EXERCISE AIM:
Below is a block of entries; repeat exactly the lines starting at the line that contains "else if negb (length" and ending at the line that contains "Definition IsNoAuthError (e", both included.

--- DATA UNDER STUDY Enclosed Below ---

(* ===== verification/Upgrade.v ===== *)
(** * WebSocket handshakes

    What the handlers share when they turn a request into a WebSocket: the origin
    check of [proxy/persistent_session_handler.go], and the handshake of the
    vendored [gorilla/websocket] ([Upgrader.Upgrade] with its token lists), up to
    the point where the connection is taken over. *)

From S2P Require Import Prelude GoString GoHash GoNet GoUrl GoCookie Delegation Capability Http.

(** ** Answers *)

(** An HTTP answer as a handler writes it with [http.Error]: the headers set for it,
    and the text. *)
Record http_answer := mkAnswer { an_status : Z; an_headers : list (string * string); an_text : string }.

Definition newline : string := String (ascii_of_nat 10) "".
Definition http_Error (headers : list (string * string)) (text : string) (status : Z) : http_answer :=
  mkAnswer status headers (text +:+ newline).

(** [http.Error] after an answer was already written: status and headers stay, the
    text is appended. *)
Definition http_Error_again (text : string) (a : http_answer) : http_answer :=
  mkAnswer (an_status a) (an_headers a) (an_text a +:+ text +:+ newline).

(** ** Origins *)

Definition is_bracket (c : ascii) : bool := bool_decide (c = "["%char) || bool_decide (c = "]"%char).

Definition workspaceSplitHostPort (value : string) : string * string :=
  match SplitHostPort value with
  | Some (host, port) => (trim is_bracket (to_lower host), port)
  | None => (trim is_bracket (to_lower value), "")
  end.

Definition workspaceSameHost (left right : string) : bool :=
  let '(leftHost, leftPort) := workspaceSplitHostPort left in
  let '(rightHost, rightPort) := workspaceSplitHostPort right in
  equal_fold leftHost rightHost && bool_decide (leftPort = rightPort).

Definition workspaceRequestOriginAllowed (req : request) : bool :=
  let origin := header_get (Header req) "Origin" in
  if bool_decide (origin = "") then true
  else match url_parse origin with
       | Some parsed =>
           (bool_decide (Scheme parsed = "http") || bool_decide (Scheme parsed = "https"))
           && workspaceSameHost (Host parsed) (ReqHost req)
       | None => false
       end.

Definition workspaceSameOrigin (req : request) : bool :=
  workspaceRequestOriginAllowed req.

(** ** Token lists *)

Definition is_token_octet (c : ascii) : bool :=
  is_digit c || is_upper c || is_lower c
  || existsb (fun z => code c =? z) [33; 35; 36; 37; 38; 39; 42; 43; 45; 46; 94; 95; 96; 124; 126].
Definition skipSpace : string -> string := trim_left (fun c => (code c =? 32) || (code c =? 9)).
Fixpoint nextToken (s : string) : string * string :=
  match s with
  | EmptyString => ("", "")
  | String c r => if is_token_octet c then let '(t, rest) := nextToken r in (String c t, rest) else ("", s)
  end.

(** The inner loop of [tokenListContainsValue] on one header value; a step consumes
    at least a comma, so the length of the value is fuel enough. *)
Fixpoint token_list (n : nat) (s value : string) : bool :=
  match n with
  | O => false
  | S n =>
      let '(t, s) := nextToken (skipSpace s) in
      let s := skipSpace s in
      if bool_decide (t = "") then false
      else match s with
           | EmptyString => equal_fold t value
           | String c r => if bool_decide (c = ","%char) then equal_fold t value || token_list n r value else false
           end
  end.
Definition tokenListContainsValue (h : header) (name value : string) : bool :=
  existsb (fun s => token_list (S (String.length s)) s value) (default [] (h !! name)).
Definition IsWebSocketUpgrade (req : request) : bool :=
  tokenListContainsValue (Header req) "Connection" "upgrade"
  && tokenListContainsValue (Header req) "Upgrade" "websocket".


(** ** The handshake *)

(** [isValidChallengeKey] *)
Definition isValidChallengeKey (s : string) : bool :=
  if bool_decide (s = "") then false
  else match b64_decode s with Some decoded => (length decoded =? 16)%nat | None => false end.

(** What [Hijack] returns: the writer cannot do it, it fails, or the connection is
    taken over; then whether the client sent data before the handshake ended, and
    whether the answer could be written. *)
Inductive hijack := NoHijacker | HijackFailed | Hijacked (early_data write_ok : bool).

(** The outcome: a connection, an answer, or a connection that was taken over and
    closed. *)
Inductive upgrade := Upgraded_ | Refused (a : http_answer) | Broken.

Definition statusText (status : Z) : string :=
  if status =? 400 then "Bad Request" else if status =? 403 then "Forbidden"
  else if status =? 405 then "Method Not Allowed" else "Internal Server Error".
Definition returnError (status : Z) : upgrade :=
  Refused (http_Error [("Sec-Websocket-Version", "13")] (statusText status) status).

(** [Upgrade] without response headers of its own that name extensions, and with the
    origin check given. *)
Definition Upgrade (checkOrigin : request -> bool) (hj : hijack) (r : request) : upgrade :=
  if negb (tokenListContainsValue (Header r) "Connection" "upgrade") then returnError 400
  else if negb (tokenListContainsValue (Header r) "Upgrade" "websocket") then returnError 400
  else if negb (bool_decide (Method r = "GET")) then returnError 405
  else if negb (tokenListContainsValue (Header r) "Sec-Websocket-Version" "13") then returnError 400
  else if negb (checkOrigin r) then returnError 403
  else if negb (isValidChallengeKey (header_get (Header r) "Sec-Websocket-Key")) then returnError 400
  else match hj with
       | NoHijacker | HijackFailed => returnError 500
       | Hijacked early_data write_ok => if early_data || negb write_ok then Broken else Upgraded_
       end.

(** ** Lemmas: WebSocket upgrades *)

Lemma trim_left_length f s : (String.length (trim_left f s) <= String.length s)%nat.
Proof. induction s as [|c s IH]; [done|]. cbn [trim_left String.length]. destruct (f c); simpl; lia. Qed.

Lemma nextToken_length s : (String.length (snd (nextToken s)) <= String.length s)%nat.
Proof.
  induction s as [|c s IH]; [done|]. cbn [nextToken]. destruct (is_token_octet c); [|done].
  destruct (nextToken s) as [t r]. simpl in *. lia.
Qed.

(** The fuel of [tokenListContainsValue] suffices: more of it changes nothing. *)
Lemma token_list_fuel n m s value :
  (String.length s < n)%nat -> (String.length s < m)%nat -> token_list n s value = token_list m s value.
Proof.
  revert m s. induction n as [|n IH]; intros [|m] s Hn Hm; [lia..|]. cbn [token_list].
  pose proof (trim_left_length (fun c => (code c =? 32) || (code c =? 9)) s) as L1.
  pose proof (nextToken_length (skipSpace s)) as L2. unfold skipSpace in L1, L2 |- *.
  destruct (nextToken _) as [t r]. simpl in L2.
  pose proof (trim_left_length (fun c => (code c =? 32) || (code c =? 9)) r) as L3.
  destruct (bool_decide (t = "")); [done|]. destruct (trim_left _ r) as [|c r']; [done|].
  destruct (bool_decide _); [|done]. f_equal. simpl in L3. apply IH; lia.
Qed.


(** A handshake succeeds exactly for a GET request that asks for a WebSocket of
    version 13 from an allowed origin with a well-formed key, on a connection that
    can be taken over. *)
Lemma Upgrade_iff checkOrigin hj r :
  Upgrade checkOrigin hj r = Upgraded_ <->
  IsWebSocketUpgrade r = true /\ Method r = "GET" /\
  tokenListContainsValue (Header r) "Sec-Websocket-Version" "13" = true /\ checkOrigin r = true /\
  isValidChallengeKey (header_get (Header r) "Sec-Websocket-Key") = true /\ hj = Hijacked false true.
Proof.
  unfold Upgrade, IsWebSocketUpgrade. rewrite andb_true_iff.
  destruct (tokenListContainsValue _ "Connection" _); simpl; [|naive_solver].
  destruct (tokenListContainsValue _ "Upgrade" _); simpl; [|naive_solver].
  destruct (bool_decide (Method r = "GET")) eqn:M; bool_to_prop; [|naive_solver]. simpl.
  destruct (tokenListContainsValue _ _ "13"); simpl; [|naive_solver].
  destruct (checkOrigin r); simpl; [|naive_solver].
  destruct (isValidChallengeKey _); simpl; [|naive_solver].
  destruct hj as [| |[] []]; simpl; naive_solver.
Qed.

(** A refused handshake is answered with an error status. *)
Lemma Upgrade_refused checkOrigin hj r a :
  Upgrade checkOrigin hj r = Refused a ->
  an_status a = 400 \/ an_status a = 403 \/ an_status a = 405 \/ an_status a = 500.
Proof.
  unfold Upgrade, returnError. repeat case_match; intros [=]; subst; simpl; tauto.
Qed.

--- End of Enclosed DATA UNDER STUDY ---
--- DATA UNDER STUDY Enclosed Below ---

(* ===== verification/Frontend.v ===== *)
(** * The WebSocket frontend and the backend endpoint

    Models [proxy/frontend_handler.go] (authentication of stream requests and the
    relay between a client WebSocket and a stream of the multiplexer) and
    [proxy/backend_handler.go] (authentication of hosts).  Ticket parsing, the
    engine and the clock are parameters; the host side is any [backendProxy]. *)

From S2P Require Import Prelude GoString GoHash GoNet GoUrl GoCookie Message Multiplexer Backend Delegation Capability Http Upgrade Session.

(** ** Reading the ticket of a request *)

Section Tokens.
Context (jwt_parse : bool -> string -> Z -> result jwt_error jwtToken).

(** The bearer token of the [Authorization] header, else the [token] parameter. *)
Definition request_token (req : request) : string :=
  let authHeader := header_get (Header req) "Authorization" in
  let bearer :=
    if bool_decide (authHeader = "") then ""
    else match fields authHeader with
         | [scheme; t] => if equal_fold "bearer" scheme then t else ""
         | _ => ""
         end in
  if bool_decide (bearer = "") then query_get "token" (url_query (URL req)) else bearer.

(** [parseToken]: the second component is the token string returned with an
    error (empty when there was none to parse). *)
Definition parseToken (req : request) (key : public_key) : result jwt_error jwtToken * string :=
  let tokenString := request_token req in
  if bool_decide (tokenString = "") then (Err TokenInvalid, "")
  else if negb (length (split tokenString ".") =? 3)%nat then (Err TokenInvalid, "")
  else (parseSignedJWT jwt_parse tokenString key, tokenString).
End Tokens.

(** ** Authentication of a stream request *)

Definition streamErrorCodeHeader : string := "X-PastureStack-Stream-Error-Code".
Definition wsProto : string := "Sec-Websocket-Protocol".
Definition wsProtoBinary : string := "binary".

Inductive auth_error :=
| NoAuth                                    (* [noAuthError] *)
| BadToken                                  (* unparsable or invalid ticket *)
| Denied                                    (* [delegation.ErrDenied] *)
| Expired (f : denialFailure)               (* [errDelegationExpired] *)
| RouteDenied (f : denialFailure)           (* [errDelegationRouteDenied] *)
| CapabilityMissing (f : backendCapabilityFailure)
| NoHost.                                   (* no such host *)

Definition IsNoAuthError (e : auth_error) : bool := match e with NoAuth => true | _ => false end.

--- End of Enclosed DATA UNDER STUDY ---

SOLUTION FOR THIS EXERCISE:
  else if negb (length (split tokenString ".") =? 3)%nat then (Err TokenInvalid, "")
  else (parseSignedJWT jwt_parse tokenString key, tokenString).
End Tokens.

(** ** Authentication of a stream request *)

Definition streamErrorCodeHeader : string := "X-PastureStack-Stream-Error-Code".
Definition wsProto : string := "Sec-Websocket-Protocol".
Definition wsProtoBinary : string := "binary".

Inductive auth_error :=
| NoAuth                                    (* [noAuthError] *)
| BadToken                                  (* unparsable or invalid ticket *)
| Denied                                    (* [delegation.ErrDenied] *)
| Expired (f : denialFailure)               (* [errDelegationExpired] *)
| RouteDenied (f : denialFailure)           (* [errDelegationRouteDenied] *)
| CapabilityMissing (f : backendCapabilityFailure)
| NoHost.                                   (* no such host *)

Definition IsNoAuthError (e : auth_error) : bool := match e with NoAuth => true | _ => false end.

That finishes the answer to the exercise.